(* ===== verification/TimerBase.v ===== *)
(** * [timer.c], first part: timer objects and their removal

    The operations of [timer.c] that threads use before the timer lists are
    driven: initialisation, removal, stopping and control.  With
    [RT_TIMER_SKIP_LIST_LEVEL = 1] the loops over the rows have one round; they
    are kept as loops over the levels. *)
From S2P Require Import Prelude Kservice RtList KMonad KState KPrim Scheduler Object.
Local Open Scope Z_scope.
Local Open Scope kmonad_scope.

Module TimerBase.
Import Object.

Definition RT_TIMER_CTRL_SET_TIME : Z := 0.
Definition RT_TIMER_CTRL_GET_TIME : Z := 1.
Definition RT_TIMER_CTRL_SET_ONESHOT : Z := 2.
Definition RT_TIMER_CTRL_SET_PERIODIC : Z := 3.

Definition rows : list nat := seq 0 RT_TIMER_SKIP_LIST_LEVEL.

Section ops.
Context {L : Type} {St : ListStore loc L}.
Abbreviation K := (M (kst L)).

Fixpoint for_each {A} (f : A -> K unit) (l : list A) : K unit :=
  match l with
  | [] => ret tt
  | x :: l => f x ;! for_each f l
  end.

(** [timer->parent.flag &= ~mask] and [|= mask]. *)
Definition timer_flag_clear (mask : Z) (r : rt_timer) : rt_timer :=
  set_tm_parent (set_o_flag (Z.land r.(tm_parent).(o_flag) (Z.lnot mask)) r.(tm_parent)) r.
Definition timer_flag_set (mask : Z) (r : rt_timer) : rt_timer :=
  set_tm_parent (set_o_flag (Z.lor r.(tm_parent).(o_flag) mask) r.(tm_parent)) r.
Definition timer_flag_test (mask : Z) (r : rt_timer) : bool :=
  negb (Z.land r.(tm_parent).(o_flag) mask =? 0).

(** [_rt_timer_init]. *)
Definition rt_timer_init_fields (timer : timer_id) (timeout : timeout_fn) (parameter : nat)
    (time flag : Z) : K unit :=
  upd_timer timer (fun r =>
    timer_flag_clear RT_TIMER_FLAG_ACTIVATED
      (Timer (set_o_flag flag r.(tm_parent)) timeout parameter time 0)) ;!
  for_each (fun i => list_init (LRow timer i)) rows.

(** [_rt_timer_remove]. *)
Definition rt_timer_remove (timer : timer_id) : K unit :=
  for_each (fun i => list_remove (LRow timer i)) rows.

(** [rt_timer_init]. *)
Definition rt_timer_init (timer : timer_id) (name : list Z) (timeout : timeout_fn)
    (parameter : nat) (time flag : Z) : K unit :=
  rt_object_init (OTimer timer) RT_Object_Class_Timer name ;!
  rt_timer_init_fields timer timeout parameter time flag.

(** [rt_timer_detach]. *)
Definition rt_timer_detach (timer : timer_id) : K Z :=
  let! level := rt_hw_interrupt_disable in
  rt_timer_remove timer ;!
  rt_hw_interrupt_enable level ;!
  rt_object_detach (OTimer timer) ;!
  ret (- RT_EOK).

(** [rt_timer_stop]. *)
Definition rt_timer_stop (timer : timer_id) : K Z :=
  let! r := get_timer timer in
  if negb (timer_flag_test RT_TIMER_FLAG_ACTIVATED r) then ret (- RT_ERROR)
  else
    let! level := rt_hw_interrupt_disable in
    rt_timer_remove timer ;!
    rt_hw_interrupt_enable level ;!
    upd_timer timer (timer_flag_clear RT_TIMER_FLAG_ACTIVATED) ;!
    ret RT_EOK.

(** [rt_timer_control]; [arg] is the tick [*(rt_tick_t * )arg] points to, and the
    result pairs the return code with its value afterwards. *)
Definition rt_timer_control (timer : timer_id) (cmd : Z) (arg : Z) : K (Z * Z) :=
  let! r := get_timer timer in
  if cmd =? RT_TIMER_CTRL_GET_TIME then ret (RT_EOK, r.(tm_init_tick))
  else if cmd =? RT_TIMER_CTRL_SET_TIME then
    put_timer timer (set_tm_init_tick (u32 arg) r) ;! ret (RT_EOK, arg)
  else if cmd =? RT_TIMER_CTRL_SET_ONESHOT then
    put_timer timer (timer_flag_clear RT_TIMER_FLAG_PERIODIC r) ;! ret (RT_EOK, arg)
  else if cmd =? RT_TIMER_CTRL_SET_PERIODIC then
    put_timer timer (timer_flag_set RT_TIMER_FLAG_PERIODIC r) ;! ret (RT_EOK, arg)
  else ret (RT_EOK, arg).

(** [rt_timer_list_next_timeout] and [rt_timer_next_timeout_tick]. *)
Definition rt_timer_list_next_timeout (soft : bool) : K Z :=
  let lvl := (RT_TIMER_SKIP_LIST_LEVEL - 1)%nat in
  let! empty := list_isempty (LTimerHead soft lvl) in
  if empty : bool then ret RT_TICK_MAX
  else
    let! n := list_next (LTimerHead soft lvl) in
    let! timer := timer_entry lvl n in
    let! r := get_timer timer in
    ret r.(tm_timeout_tick).
Definition rt_timer_next_timeout_tick : K Z := rt_timer_list_next_timeout false.

(** [rt_tick_get], [rt_tick_set] ([clock.c]). *)
Definition rt_tick_get : K Z := gets k_tick.
Definition rt_tick_set (tick : Z) : K unit :=
  let! level := rt_hw_interrupt_disable in
  modify (set_tick tick) ;!
  rt_hw_interrupt_enable level.

End ops.
End TimerBase.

__What you need to do__
Could you repeat exactly the lines in the listing above from the one with "Definition rt_timer_remove (timer" down to the one with "else if cmd =? RT_TIMER_CTRL_SET_TIME then"? Include both of those lines.

__Your response__
Definition rt_timer_remove (timer : timer_id) : K unit :=
  for_each (fun i => list_remove (LRow timer i)) rows.

(** [rt_timer_init]. *)
Definition rt_timer_init (timer : timer_id) (name : list Z) (timeout : timeout_fn)
    (parameter : nat) (time flag : Z) : K unit :=
  rt_object_init (OTimer timer) RT_Object_Class_Timer name ;!
  rt_timer_init_fields timer timeout parameter time flag.

(** [rt_timer_detach]. *)
Definition rt_timer_detach (timer : timer_id) : K Z :=
  let! level := rt_hw_interrupt_disable in
  rt_timer_remove timer ;!
  rt_hw_interrupt_enable level ;!
  rt_object_detach (OTimer timer) ;!
  ret (- RT_EOK).

(** [rt_timer_stop]. *)
Definition rt_timer_stop (timer : timer_id) : K Z :=
  let! r := get_timer timer in
  if negb (timer_flag_test RT_TIMER_FLAG_ACTIVATED r) then ret (- RT_ERROR)
  else
    let! level := rt_hw_interrupt_disable in
    rt_timer_remove timer ;!
    rt_hw_interrupt_enable level ;!
    upd_timer timer (timer_flag_clear RT_TIMER_FLAG_ACTIVATED) ;!
    ret RT_EOK.

(** [rt_timer_control]; [arg] is the tick [*(rt_tick_t * )arg] points to, and the
    result pairs the return code with its value afterwards. *)
Definition rt_timer_control (timer : timer_id) (cmd : Z) (arg : Z) : K (Z * Z) :=
  let! r := get_timer timer in
  if cmd =? RT_TIMER_CTRL_GET_TIME then ret (RT_EOK, r.(tm_init_tick))
  else if cmd =? RT_TIMER_CTRL_SET_TIME then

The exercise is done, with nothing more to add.